Enfin, le dernier chiffre à prendre en compte, et le plus important, est évidemment le nombre d’inscrits en DESS ou M2 P et en DEA ou M2R. Pour les seuls DESS, voie la plus classique pour l’accès à la profession, ce nombre est de 3198 en 2001/2, de 3318 en 2002/3 et de 2905 en 2003/04. On sait que rares sont les inscrits qui ne sont pas reçus. Concernant les 833 (2001/2) et 942 (2002/3) DEA, Schneider (2002) estime qu’un tiers remplira les conditions pour accéder au titre (sans avoir le DESS : il ne faut pas compter les mêmes deux fois). Schneider arrive ainsi à l’estimation de 3700 psychologues mis par an sur le marché du travail, pour 27 000 psychologues en exercice (Cf. ci-dessous). Il en conclut que les universités françaises forment des professionnels pour un renouvellement théorique tous les 7 ans. Une autre manière d’exprimer les mêmes réalités consiste à considérer que ces 3700 psychologues devraient normalement travailler 40 ans, ce qui veut dire que l’on forme des psychologues pour 148 000 postes, là où il y a environ 26 000 emplois dont beaucoup sont partiels.

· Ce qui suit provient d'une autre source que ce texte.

Lemma settled_gone cpu0 st2 : thawed st1 st2 s p (local_node k) → pg_inuse (pages st1 p) = 0 →
  runs (discard_slab cpu0 s p) (λ _ st', settled st') st2.
Proof using All.
  intros Ht H0'. pose proof (lay_of_cache _ _ _ Hk) as Hl. pose proof (inv_layout _ _ _ Hi _ _ Hl) as Ho.
  destruct owned_active as [Hact Hnp]. pose proof (inv_node _ _ _ Hi s _ (node_of_cache _ _ _ Hk)) as [G1 G2 _ _].
  (* the state in which the slab is on the list *)
  set (n1 := mk_node (nr_partial (local_node k) + 1) (nr_slabs (local_node k)) (p :: partial (local_node k))).
  destruct Ht as [T1 T2 T3 T4 T5].
  assert (∃ k2, caches st2 !! s = Some k2 ∧ local_node k2 = local_node k) as (k2 & Hk2 & Hn2).
  { unfold node_of in T5. destruct (caches st2 !! s) as [k2|]; [|done]. exists k2. split; [done|]. by injection T5. }
  set (st3 := set_caches (<[s := set_node n1 k2]> (caches st2)) st2).
  assert (∀ c', near VA st2 st3 s p c') as Hn3 by (intros c'; unfold st3; nears).
  assert (thawed st1 st3 s p n1) as Ht3.
  { split; [intros c'; by eapply near_trans|done|done|done|]. unfold node_of, st3. cbn. by rewrite lookup_insert_eq. }
  assert (pg_freelist (pages st1 p) ≠ 0) as Hne.
  { destruct Hm as [_ _ _ _ M7 M8 _]. rewrite (chain_null _ _ _ _ M7). intros E. rewrite E in M8. cbn in M8.
    pose proof (lo_objects _ Ho). lia. }
  assert (slab_step VA st st3 g s (lay k) p c x (set_c_page None (set_c_freelist 0 x)) (rev (cl g p) ++ fl g p) [] (used g)) as Hss.
  { eapply thawed_step; [exact Ht3|cbn; lia|by apply NoDup_cons| | |done].
    - intros q Hq. cbn. rewrite elem_of_cons. naive_solver.
    - cbn. rewrite elem_of_cons. naive_solver. }
  pose proof (inv_near VA _ _ _ _ _ _ _ _ _ _ _ _ _ Hi Hs Hss) as Hi3.
  assert (lay_of st3 s = Some (lay k)) as Hl3 by (unfold st3, lay_of; cbn; rewrite lookup_insert_eq; cbn; f_equal;
    pose proof (nr_lay _ _ _ _ _ _ (T1 c) s) as E; rewrite (nr_lay _ _ _ _ _ _ (mg_near _ _ _ _ _ _ _ _ Hm)) in E; unfold lay_of in E; rewrite Hk2, Hk in E; by injection E).
  assert (∀ y, y ∈ objs VA (lay k) p → y ∉ used g) as Hfree.
  { eapply all_free; [done|apply Hss|]. rewrite (th_page _ _ _ _ _ Ht3). done. }
  eapply run_mono; [eapply (discard_slab_post cpu0 st3 st2 thaw_ghost); [exact Hi3|exact Hp|exact Hl3|]|].
  - pose proof (Hn3 c) as N. split; try done.
    + by rewrite T2.
    + intros s'. by rewrite (nr_lay _ _ _ _ _ _ N).
    + intros s' cpu'. by rewrite (nr_slot _ _ _ _ _ _ N).
    + intros s' Hs'. by rewrite (nr_node _ _ _ _ _ _ N).
    + intros n Hn. unfold node_of, st3 in Hn. cbn in Hn. rewrite lookup_insert_eq in Hn. injection Hn as <-.
      exists (local_node k). split_and!; [done|done|done| |done]. intros q. cbn. rewrite elem_of_cons. naive_solver.
  - intros ? st' Hsh. exists (drop_ghost thaw_ghost p). split_and!; [|done| |].
    + eapply inv_shrink; [exact Hi3|exact Hp|exact Hl3|by rewrite (th_page _ _ _ _ _ Ht3)|exact Hfree|exact Hsh].
    + eapply evolves_trans; [eapply (merged_evolves st3); [apply Hn3 || (eapply near_trans; [apply T1|apply Hn3])|by rewrite (th_mem _ _ _ _ _ Ht3)]|].
      by eapply shrink_evolves.
    + rewrite (sh_cpus _ _ _ _ _ _ Hsh). unfold st3. cbn. done.
Qed.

Mais le plus inquiétant est sans doute dans l’augmentation de ce nombre de diplômés et titrés annuels. Ainsi, le nombre de DESS était de 2500 en 1994 (Panorama national des formations de troisième cycle en psychologie, publié par l’AEPU). L’augmentation en 8 ans est donc de près de 50 %. La baisse en 2003/04, si elle se confirme, modère un peu cette inquiétude.

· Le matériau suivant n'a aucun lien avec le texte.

Lemma fast_alloc_post st g s k p cpu c x : slub_inv VA st g → owns st g s k p cpu c x → c_freelist x ≠ 0 →
  alloc_done st g s (c_freelist x) (set_cpus (<[c := set_c_freelist (load_bytes 8 (mem st) (c_freelist x + sizeof_ptr * c_offset x)) x]> (cpus st)) st) ∧
  PAGE_SIZE ≤ c_freelist x.
Proof using HVA H0.
  intros Hi [Hk Hs Hx Hpx Hp Ha Hoff Hch] Hf. pose proof (lay_of_cache _ _ _ Hk) as Hl.
  destruct (inv_slab _ _ _ Hi _ _ _ Hp Hl) as [S1 S2 S3 S4 S5 S6]. destruct (inv_page _ _ _ Hi p) as (P1 & P2 & _ & P4).
  destruct (chain_cons _ _ _ _ Hf Hch) as (cs & Ecl & Hr & Hcs). set (o := c_freelist x) in *. rewrite Hoff. set (st' := set_cpus _ _).
  split; [|lia]. assert (near VA st st' s p c) as Hn by (unfold st'; nears).
  rewrite Ecl in *. assert (o ∈ objs VA (lay k) p ∧ o ∉ used g) as [Ho1 Ho2] by (apply S3; set_solver).
  apply NoDup_app in S2 as (S2 & S2' & S2''). apply NoDup_cons in S2'' as [S7 S8].
  exists (upd_ghost g p (fl g p) cs ({[o]} ∪ used g)). split_and!.
  - eapply (inv_near VA st st' g s (lay k) p cpu c x (set_c_freelist (load_bytes 8 (mem st) (o + offset (lay k))) x)); [done|done|]. split; try done; unfold st'; cbn [cpus pages mem set_cpus].
    + by rewrite lookup_insert_eq.
    + rewrite P2, bool_decide_eq_true_2 by by eexists. naive_solver.
    + split; try done.
      * apply NoDup_app. split_and!; [done| |done]. intros y Hy. specialize (S2' y Hy). set_solver.
      * intros y Hy. destruct (S3 y) as [Y1 Y2]; [set_solver|]. split; [done|]. assert (y ≠ o); [|set_solver].
        intros ->. apply elem_of_app in Hy as [Hy|Hy]; [|done]. by apply (S2' o Hy); left.
      * intros y Hy. destruct (S4 y Hy) as [Y|Y]; [left; set_solver|]. set_solver.
      * intros E. rewrite E in Ha. done.
    + intros n Hn'. exists n. pose proof (inv_node _ _ _ Hi s n Hn') as [G1 G2 G3 G4]. split_and!; [done..| |done]. rewrite G3. naive_solver.
    + apply own_mine; [done|done|done|by right].
    + intros y Hy. rewrite elem_of_union, elem_of_singleton. split; [intros [->|]; done|by right].
  - by eapply near_evolves.
  - right. by exists p, (lay k).
Qed.

Lemma slab_alloc_post gfp st g s k cpu c : slub_inv VA st g → caches st !! s = Some k → slot st s cpu = Some c →
  runs (slab_alloc VA cpu s gfp) (alloc_ok st g s gfp) st.
Proof using HVA H0.
  intros Hi Hk Hs. pose proof (lay_of_cache _ _ _ Hk) as Hl. destruct (inv_cpu _ _ _ Hi s _ cpu c Hs Hl) as (x & Hx & [C1 C2 C3]).
  unfold slab_alloc. cstep. eapply run_get_cpu_slab; [exact Hs|]. cbv beta. cstep. cstep. cstep.
  apply (run_mono _ (alloc_done st g s)).
  - destruct (Z.eqb_spec (c_freelist x) 0) as [Hf|Hf]; [by eapply __slab_alloc_post|].
    destruct (c_page x) as [p|] eqn:Hpx; [|done].
    destruct (fast_alloc_post st g s k p cpu c x Hi (inv_owns VA _ _ _ _ _ _ _ _ Hi Hk Hs Hx Hpx) Hf) as [Hd Hlow].
    cstep. apply run_load. { pose proof (lo_offset _ (inv_layout _ _ _ Hi _ _ Hl)). lia. } csteps. exact Hd.
  - intros r st1 (g1 & Hi1 & He1 & Hr). destruct Hr as [(-> & Hu & Hnone)|(p & l & Hr1 & Hr2 & Hr3 & Hr4 & Hr5)].
    { rewrite andb_false_r. cstep. apply run_when; [done|intros _]. cstep. exists g1. split; [done|]. split; [done|]. by left. }
    simplify_eq. assert (lay_of st1 s = Some (lay k)) as Hl1 by by rewrite (ev_lay _ _ _ _ _ _ He1).
    pose proof (inv_layout _ _ _ Hi1 _ _ Hl1) as Ho. pose proof (inv_ptr VA HVA _ _ _ _ _ _ Hi1 Hr3 Hl1 Hr5) as Hlow.
    cstep. apply run_when; intros Hz.
    + destruct (inv_cpu _ _ _ Hi1 s (lay k) cpu c) as (x1 & Hx1 & [D1 D2 D3]); [by rewrite (ev_slot _ _ _ _ _ _ He1)|done|].
      cstep. cstep. rewrite D2. apply run_memset; [lia|]. cstep.
      assert (∀ b, b < r ∨ r + size (lay k) ≤ b → memset_bytes r 0 (objsize (lay k)) (mem st1) b = mem st1 b) as Hm.
      { intros b Hb. apply memset_out. pose proof (lo_objsize _ Ho). lia. }
      exists g1. split; [eapply inv_write; try done; rewrite Hr2; set_solver|]. split.
      { eapply evolves_trans; [exact He1|]. by eapply write_evolves. }
      right. exists p, (lay k). split_and!; [done..|]. intros _ b Hb. cbn. by rewrite memset_in.
    + cstep. exists g1. split; [done|]. split; [done|]. right. exists p, (lay k). split_and!; [done..|].
      intros Hz'. rewrite Hz' in Hz. destruct (Z.eqb_spec r 0); [change PAGE_SIZE with 4096 in *; lia|done].
Qed.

En résumé : et les chiffres absolus et la tendance sont extrêmement inquiétants, et il est temps que les nombres de diplômés en psychologie soient tout simplement gérés.

La situation européenne

La Fédération Européenne des Associations de Psychologues (EFPA-FEAP) dresse des tableaux statistiques sur les psychologues en Europe. Les organisations nationales consultées répondent par des chiffres précis ou par des estimations. Si on compare à la situation française actuelle, la plupart des organisations sont bien placées pour faire ces estimations : soit qu’il y ait un Ordre où l’appartenance est obligatoire, soit que l’organisation nationale unique regroupe un pourcentage très élevé des psychologues. La France sera elle aussi dans une bonne situation de ce point de vue quand les listes ADELI fonctionneront parfaitement. L’EFPA est implantée dans 31 pays, bientôt 32 avec la Russie. Elle y recense 287 000 Psychologues et 270 000 étudiants en psychologie. Les Français représenteraient donc 9 % des psychologues et 24 % des étudiants.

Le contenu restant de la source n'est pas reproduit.